David S. Snyder, MD
Ruxolitinib (Jakafi), the sole FDA-approved agent for the treatment of patients with myelofibrosis, though effective in reducing splenomegaly and mitigating constitutional symptoms, does not significantly or reliably reduce the molecular burden or prevent progression to acute leukemia, noted David S. Snyder, MD.
Ongoing research is aiming to address the gap in efficacy as improved understanding of molecular markers comes to the forefront. “It looks like the more secondary mutations you have, the more aggressive the disease tends to be,” explained Snyder. “Those are things we're learning in terms of prognosis [and will hopefully] lead to specific targeted therapies of value.”
In an interview during the 2018 OncLive®
State of the Science SummitTM
on Multiple Myeloma and Myeloproliferative Neoplasms, Snyder, associate chair and professor, Department of Hematology and Hematopoietic Cell Transplantation, City of Hope, detailed these mutations and discussed investigational treatments within the field of myeloproliferative neoplasms (MPNs).
OncLive: Please provide an overview of your presentation.
: The field of MPNs is hitting its stride with new molecular markers that are being defined. We know about the important driver mutations including, JAK2
, and NPL
. Now, we are learning more about the prognostic importance of secondary mutations. The hope is that some of these findings will lead to targeted therapies. That’s what led to ruxolitinib, the only FDA-approved drug [that was developed for myelofibrosis]. There are other JAK2 inhibitors in clinical trials, one of which is pacritinib.
There are non-JAK2 inhibitors that are being studied, as well; imetelstat is an example of that. It's a telomerase inhibitor, which is a totally different kind of molecule. There are still a lot of unmet needs in this area. Ruxolitinib is the leader right now; it has very good properties that enable shrinking spleens and curbing constitutional symptoms, but there is a lot that it doesn't do. It doesn't significantly or reliably reduce the molecular burden. It doesn't seem to prevent progression to acute leukemia, and it's not a cure.
[Cure is] something we would all [like] to be able to reach for. In the meantime, there's allogeneic stem cell transplantation, which is the only curative option for [patients with] myelofibrosis. We presented some of our work from City of Hope at the 2017 Annual ASH Meeting. [Stem cell transplant] is not a perfect answer either. There are a lot of toxicities associated with it, including morbidity and mortality; however, for the right patient, it's the only curative option.

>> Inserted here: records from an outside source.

(** The table index of a step is recoverable from the top byte of its
    result: the shifted register contributes nothing there. *)
Lemma crc_step_top (c : Z) (b : byte) :
  u32 c ->
  Z.shiftr (crc_step c b) 24 =
  Z.shiftr (tab (Z.land (Z.lxor c (b2z b)) 0xFF)) 24.
Proof.
  intros Hc. unfold crc_step.
  rewrite Z.shiftr_lxor, Z.shiftr_shiftr by lia.
  change (8 + 24) with 32.
  rewrite (Z.shiftr_div_pow2 c 32), Z.div_small by (unfold u32 in Hc; lia).
  apply Z.lxor_0_r.
Qed.

Lemma crc_step_index (c1 c2 : Z) (b1 b2 : byte) :
  u32 c1 -> u32 c2 -> crc_step c1 b1 = crc_step c2 b2 ->
  Z.land (Z.lxor c1 (b2z b1)) 0xFF = Z.land (Z.lxor c2 (b2z b2)) 0xFF.
Proof.
  intros H1 H2 E.
  apply tab_top_inj; try apply low8_range.
  rewrite <- !crc_step_top by assumption. now rewrite E.
Qed.

(** For a fixed byte the step is injective in the register... *)
Lemma crc_step_inj_crc (c1 c2 : Z) (b : byte) :
  u32 c1 -> u32 c2 -> crc_step c1 b = crc_step c2 b -> c1 = c2.
Proof.
  intros H1 H2 E.
  pose proof (crc_step_index c1 c2 b b H1 H2 E) as Hi.
  unfold crc_step in E. rewrite Hi in E. apply lxor_cancel_l in E.
  rewrite !land_lxor_distr in Hi. apply lxor_cancel_r in Hi.
  rewrite (split_low8 c1), (split_low8 c2). congruence.
Qed.

(** ... and for a fixed register it is injective in the byte. *)
Lemma crc_step_inj_byte (c : Z) (b1 b2 : byte) :
  u32 c -> crc_step c b1 = crc_step c b2 -> b1 = b2.
Proof.
  intros Hc E.
  pose proof (crc_step_index c c b1 b2 Hc Hc E) as Hi.
  rewrite !land_lxor_distr in Hi. apply lxor_cancel_l in Hi.
  apply b2z_inj.
  pose proof (b2z_range b1). pose proof (b2z_range b2).
  change 0xFF with (Z.ones 8) in Hi.
  rewrite !Z.land_ones in Hi by lia.
  rewrite !Z.mod_small in Hi by (change (2 ^ 8) with 256; lia).
  exact Hi.
Qed.

Lemma fold_crc_step_inj (bs : list byte) (c1 c2 : Z) :
  u32 c1 -> u32 c2 ->
  fold_left crc_step bs c1 = fold_left crc_step bs c2 -> c1 = c2.
Proof.
  revert c1 c2; induction bs as [| b bs IH]; intros c1 c2 H1 H2 E; simpl in E.
  - exact E.
  - apply IH in E; try now apply crc_step_range.
    now apply crc_step_inj_crc in E.
Qed.

(** Two messages that differ in exactly one byte have different CRCs. *)
Lemma crc32_one_byte (pre suf : list byte) (b1 b2 : byte) :
  b1 <> b2 -> crc32 (pre ++ b1 :: suf) <> crc32 (pre ++ b2 :: suf).
Proof.
  intros Hb E. apply Hb. unfold crc32 in E. apply lxor_cancel_r in E.
  rewrite !fold_left_app in E. simpl in E.
  assert (Hpre : u32 (fold_left crc_step pre 0xFFFFFFFF))
    by (apply fold_crc_step_range; unfold u32; lia).
  apply fold_crc_step_inj in E; try now apply crc_step_range.
  now apply crc_step_inj_byte in E.
Qed.

(** *** Table-driven step against the bit-serial step *)

(** The shift step is linear over xor. *)
Lemma bit_step_lxor (x y : Z) :
  bit_step (Z.lxor x y) = Z.lxor (bit_step x) (bit_step y).
Proof.
  unfold bit_step. rewrite Z.lxor_spec, Z.shiftr_lxor.
  destruct (Z.testbit x 0), (Z.testbit y 0); simpl.
  - rewrite (Z.lxor_comm (Z.shiftr y 1) ieee_poly), Z.lxor_assoc.
    rewrite <- (Z.lxor_assoc ieee_poly), Z.lxor_nilpotent, Z.lxor_0_l.
    reflexivity.
  - rewrite !Z.lxor_assoc. f_equal. apply Z.lxor_comm.
  - rewrite Z.lxor_assoc. reflexivity.
  - reflexivity.
Qed.

Lemma bit_step8_lxor (x y : Z) :
  bit_step8 (Z.lxor x y) = Z.lxor (bit_step8 x) (bit_step8 y).
Proof. unfold bit_step8. now rewrite !bit_step_lxor. Qed.

(** On a value whose low bit is clear the step is a plain shift. *)
Lemma bit_step_shiftl (y k : Z) :
  0 < k -> bit_step (Z.shiftl y k) = Z.shiftl y (k - 1).
Proof.
  intros Hk. unfold bit_step.
  rewrite Z.shiftl_spec_low by lia.
  apply Z.shiftr_shiftl_l. lia.
Qed.

Lemma bit_step8_shiftl8 (y : Z) : bit_step8 (Z.shiftl y 8) = y.
Proof.
  unfold bit_step8.
  rewrite !bit_step_shiftl by lia. apply Z.shiftl_0_r.
Qed.

Lemma split_high8 (x : Z) :
  x = Z.lxor (Z.land x 0xFF) (Z.shiftl (Z.shiftr x 8) 8).
Proof.
  apply Z.bits_inj'; intros k Hk.
  rewrite Z.lxor_spec. change 0xFF with (Z.ones 8).
  rewrite Z.land_ones by lia.
  destruct (Z_lt_ge_dec k 8) as [L | G].
  - rewrite Z.mod_pow2_bits_low, Z.shiftl_spec_low by lia.
    now rewrite xorb_false_r.
  - rewrite Z.mod_pow2_bits_high, Z.shiftl_spec, Z.shiftr_spec by lia.
    simpl. f_equal. lia.
Qed.

Lemma bit_step8_table (x : Z) :
  bit_step8 x = Z.lxor (tab (Z.land x 0xFF)) (Z.shiftr x 8).
Proof.
  rewrite (split_high8 x) at 1.
  rewrite bit_step8_lxor, bit_step8_shiftl8.
  now rewrite <- tab_bit_step8 by apply low8_range.
Qed.

Lemma crc_step_ieee (c : Z) (b : byte) : crc_step c b = ieee_step c b.
Proof.
  unfold ieee_step, crc_step. rewrite bit_step8_table. f_equal.
  rewrite Z.shiftr_lxor.
  rewrite (Z.shiftr_div_pow2 (b2z b)), Z.div_small
    by (pose proof (b2z_range b); change (2 ^ 8) with 256; lia).
  now rewrite Z.lxor_0_r.
Qed.

Lemma fold_crc_step_ieee (bs : list byte) (c : Z) :
  fold_left crc_step bs c = fold_left ieee_step bs c.
Proof.
  revert c; induction bs as [| b bs IH]; intros c; simpl; auto.
  now rewrite crc_step_ieee, IH.
Qed.

(** *** [crc32(buf, len)] against [crc32] of the bytes it covers *)

Lemma crc32_loop_firstn (buf : list byte) (n : nat) (c : Z) :
  (n <= length buf)%nat ->
  crc32_loop buf (Z.of_nat n) c = Some (fold_left crc_step (firstn n buf) c).
Proof.
  revert n c; induction buf as [| b buf IH]; intros n c Hn.
  - simpl in Hn. assert (n = 0%nat) by lia. subst. reflexivity.
  - destruct n as [| n].
    + reflexivity.
    + cbn [crc32_loop firstn fold_left].
      destruct (Z.eqb_spec (Z.of_nat (S n)) 0) as [E | _]; [lia |].
      replace (Z.of_nat (S n) - 1) with (Z.of_nat n) by lia.
      apply IH. simpl in Hn. lia.
Qed.

Lemma crc32_mem_firstn (buf : list byte) (n : nat) :
  (n <= length buf)%nat ->
  crc32_mem buf (Z.of_nat n) = Some (crc32 (firstn n buf)).
Proof.
  intros Hn. unfold crc32_mem, crc32. now rewrite crc32_loop_firstn.
Qed.

(** A length beyond the object makes the loop read past its end. *)
Lemma crc32_loop_overrun (buf : list byte) (len c : Z) :
  Z.of_nat (length buf) < len -> crc32_loop buf len c = None.
Proof.
  revert len c; induction buf as [| b buf IH]; intros len c H; simpl in *.
  - destruct (Z.eqb_spec len 0); [lia | reflexivity].
  - destruct (Z.eqb_spec len 0); [lia | apply IH; lia].
Qed.

Lemma crc32_mem_overrun (buf : list byte) (len : Z) :
  Z.of_nat (length buf) < len -> crc32_mem buf len = None.
Proof. intros H. unfold crc32_mem. now rewrite crc32_loop_overrun. Qed.

(** C7. [crc32] is the reflected IEEE 802.3 CRC-32: each table entry is
    the eight-fold shift step with polynomial 0xEDB88320 of its index, the
    table-driven function equals the bit-serial CRC-32 (initial register
    0xFFFFFFFF, final xor 0xFFFFFFFF) on every byte sequence, the C
    function [crc32(buf, len)] run over a whole buffer returns it, the CRC
    of no bytes is 0, the CRC of "123456789" is 0xCBF43926, and equal
    inputs give equal outputs. *)
Theorem crc32_is_ieee_crc32 :
  crc32 [] = 0
  /\ crc32 check_string = 0xCBF43926
  /\ length crc32_tab = 256%nat
  /\ (forall i, 0 <= i < 256 -> tab i = bit_step8 i)
  /\ (forall bs, crc32 bs = ieee_crc32 bs)
  /\ (forall bs, crc32_mem bs (Z.of_nat (length bs)) = Some (crc32 bs))
  /\ (forall bs1 bs2, bs1 = bs2 -> crc32 bs1 = crc32 bs2).
Proof.
  split; [reflexivity |].
  split; [vm_compute; reflexivity |].
  split; [reflexivity |].
  split; [exact tab_bit_step8 |].
  split; [| split].
  - intros bs. unfold crc32, ieee_crc32. now rewrite fold_crc_step_ieee.
  - intros bs. rewrite crc32_mem_firstn by lia. now rewrite firstn_all.
  - intros bs1 bs2 E. now rewrite E.
Qed.

Lemma crc32_is_ieee_crc32_witness :
  tab 1 = bit_step8 1 /\ crc32 check_string = crc32 check_string.
Proof.
  split.
  - apply (proj1 (proj2 (proj2 (proj2 crc32_is_ieee_crc32)))). lia.
  - apply (proj2 (proj2 (proj2 (proj2 (proj2 (proj2 crc32_is_ieee_crc32)))))).
    reflexivity.
Defined.
End Crc32Facts.

(** ** Buffers *)

Module BufferFacts.

Lemma poke_length (l : list byte) (i : nat) (b : byte) :
  length (poke l i b) = length l.
Proof.
  revert i; induction l as [| h t IH]; intros [| i]; simpl; auto.
Qed.

Lemma nth_poke_other (l : list byte) (i j : nat) (b d : byte) :
  i <> j -> nth j (poke l i b) d = nth j l d.
Proof.
  revert i j; induction l as [| h t IH]; intros [| i] [| j] H; simpl;
    try reflexivity; try congruence.
  apply IH. congruence.
Qed.

Lemma poke_comm (l : list byte) (i j : nat) (a b : byte) :
  i <> j -> poke (poke l i a) j b = poke (poke l j b) i a.
Proof.
  revert i j; induction l as [| h t IH]; intros [| i] [| j] H; simpl;
    try reflexivity; try congruence.
  f_equal. apply IH. congruence.
Qed.

Lemma firstn_poke (l : list byte) (n i : nat) (b : byte) :
  firstn n (poke l i b) = poke (firstn n l) i b.
Proof.
  revert n i; induction l as [| h t IH]; intros [| n] [| i]; simpl;
    try reflexivity.
  f_equal. apply IH.
Qed.

Lemma poke_outside (l : list byte) (i : nat) (b : byte) :
  (length l <= i)%nat -> poke l i b = l.
Proof.
  revert i; induction l as [| h t IH]; intros [| i] H; simpl in *;
    try reflexivity; try lia.
  f_equal. apply IH. lia.
Qed.
(** ** Who writes the session record *)





(** ** The entries of a response *)

(** X7: the story entry of a response that reports no error shows [story]
    of the mapped choice, and [explanation] only when [story] is missing or
    empty; when both are, or there is no mapped choice, no story entry is
    appended. It comes first among the entries of the response, and no
    other of them is a story entry. *)
Theorem story_falls_back_to_explanation (data : ChoiceData) (w : World) :
  failureText (Body data) = None ->
  exists rest : list ChatNode,
    countType story_ rest = 0
    /\ chatMessages (page (sendChoice_resume (Body data) w))
       = chatMessages (page w)
         ++ match choice_mapped data with
            | Some cm =>
                match story cm with
                | Some (c :: s) => [MessageDiv story_ (c :: s)]
                | _ =>
                    match explanation cm with
                    | Some (c :: s) => [MessageDiv story_ (c :: s)]
                    | _ => []
                    end
                end
            | None => []
            end
         ++ rest.
Proof.
  intros Hok. exists (resultEntries data ++ encounterEntries data w). split.
  - rewrite countType_app. unfold resultEntries, encounterEntries.
    destruct (result data) as [r|]; [destruct (compositeSpec r)|];
      destruct (continues data), (messages data) as [[|? ?]|]; reflexivity.
  - rewrite (sendChoice_resume_chat data w Hok). unfold storyEntries.
    destruct (choice_mapped data) as [[[[|? ?]|] [[|? ?]|]]|]; reflexivity.
Qed.

Lemma story_falls_back_witness :
  failureText (Body More.continued) = None
  /\ exists rest : list ChatNode,
       countType story_ rest = 0
       /\ chatMessages (page (sendChoice_resume (Body More.continued)
                                (world Run.choiceInFlight)))
          = chatMessages (page (world Run.choiceInFlight))
            ++ [MessageDiv story_ (lit "you wait")] ++ rest.
Proof.
  split; [reflexivity|].
  apply (story_falls_back_to_explanation More.continued
           (world Run.choiceInFlight) eq_refl).
Defined.

Lemma lineSpec_nil (c : N) (heading : jsstring) (entries : list jsstring) :
  lineSpec (c :: heading) entries = [] <-> entries = [].
Proof. destruct entries; simpl; split; congruence. Qed.

Lemma deltaSpec_nil (label : jsstring) (v : option Z) :
  deltaSpec label v = [] <-> noDelta v.
Proof.
  unfold deltaSpec, noDelta. destruct v as [z|]; [|split; auto].
  destruct (Z.ltb_spec 0 z); [|destruct (Z.ltb_spec z 0)].
  - split; [discriminate|]. intros [|[= ->]]; [discriminate|lia].
  - split; [discriminate|]. intros [|[= ->]]; [discriminate|lia].
  - split; [|reflexivity]. intros _. right. f_equal. lia.
Qed.

Lemma gadgetSpec_nil (g : GadgetChange) : gadgetSpec g = [] <-> otherAction g.
Proof.
  unfold gadgetSpec, otherAction. repeat case_decide; split;
    try discriminate; try tauto; auto.
Qed.

Lemma gadgetsSpec_nil (gs : list GadgetChange) :
  concat (map gadgetSpec gs) = [] <-> Forall otherAction gs.
Proof.
  induction gs as [|g gs IH]; simpl; [split; auto|].
  split.
  - intros H. apply app_eq_nil in H as [Hg Hgs].
    constructor; [apply gadgetSpec_nil, Hg | apply IH, Hgs].
  - inversion 1 as [|? ? Hg Hgs]; subst.
    apply gadgetSpec_nil in Hg. apply IH in Hgs. rewrite Hg, Hgs. reflexivity.
Qed.

(** X8: the text [sendChoice] builds from a result is empty, so that no
    result entry is appended, exactly when nothing of the result is worth a
    line: every delta of its resources is undefined or zero, and no entry
    of its gadgets has the action acquire or lose. *)
Theorem resultText_empty_iff (r : ChoiceResult) :
  resultText r = []
  <-> ((forall res, result_resources r = Some res ->
          noDelta (health res) /\ noDelta (mental res) /\ noDelta (money res))
       /\ (forall gs, result_gadgets r = Some gs -> Forall otherAction gs)).
Proof.
  rewrite resultText_compositeSpec. unfold compositeSpec.
  split.
  - intros H. apply app_eq_nil in H as [Hres Hgad].
    apply (lineSpec_nil 51088 [50896; 32; 48320; 54868; 58; 32]%N) in Hres.
    apply (lineSpec_nil 44032 [51247; 32; 48320; 54868; 58; 32]%N) in Hgad.
    split.
    + intros res Hr. rewrite Hr in Hres. simpl in Hres.
      apply app_eq_nil in Hres as [Hh Hres].
      apply app_eq_nil in Hres as [Hm Hy].
      rewrite deltaSpec_nil in Hh, Hm, Hy. auto.
    + intros gs Hg. rewrite Hg in Hgad. apply gadgetsSpec_nil, Hgad.
  - intros [Hres Hgad].
    assert (E1 : deltasSpec (result_resources r) = []).
    { destruct (result_resources r) as [res|]; [|reflexivity].
      destruct (Hres res eq_refl) as (Hh & Hm & Hy). simpl.
      rewrite (proj2 (deltaSpec_nil Lit.healthLabel _) Hh),
        (proj2 (deltaSpec_nil Lit.mentalLabel _) Hm),
        (proj2 (deltaSpec_nil Lit.moneyLabel _) Hy). reflexivity. }
    assert (E2 : gadgetsSpec (result_gadgets r) = []).
    { destruct (result_gadgets r) as [gs|]; [|reflexivity].
      apply gadgetsSpec_nil, Hgad. reflexivity. }
    rewrite E1, E2. reflexivity.
Qed.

For polycythemia vera (PV), I spoke about the current state-of-the-art regimen, hydroxyurea, which remains to be the frontline drug of choice when cytoreduction is needed. Before that, low-dose aspirin and phlebotomy has been and still is the mainstay treatment. For those who need something further, hydroxyurea is [indicated in the] first-line [setting]. There are other options. Ruxolitinib is now FDA approved as a second-line therapy for patients with PV who are resistant or intolerant to hydroxyurea. Interferon is [also] making a resurgence. There are these newer formulations of interferon—pegylated interferon—that are longer lasting and may be less toxic than the standard interferon.
How have you seen ruxolitinib impact the landscape since its approval?
It's very good at what it does: shrinking spleen size and controlling constitutional symptoms, which are very important sources of clinical problems for our patients. It is part of the reason why patients lose weight, have decreased muscle mass, and poor performance status. If physicians can significantly reduce the spleen size and improve their patient's ability to eat, that can help performance status.
Reducing some of the constitutional symptoms also improves a patient’s quality of life. The use of ruxolitinib does, however, lower platelet count. Physicians must be careful about that and adjust the dose appropriately. It may worsen anemia, at least initially, which is a problem that most patients are dealing with already. For most patients, if their hemoglobin drops, it will recover to baseline after a few months. That effect does not seem to impair or impact the ultimate benefits of the drug.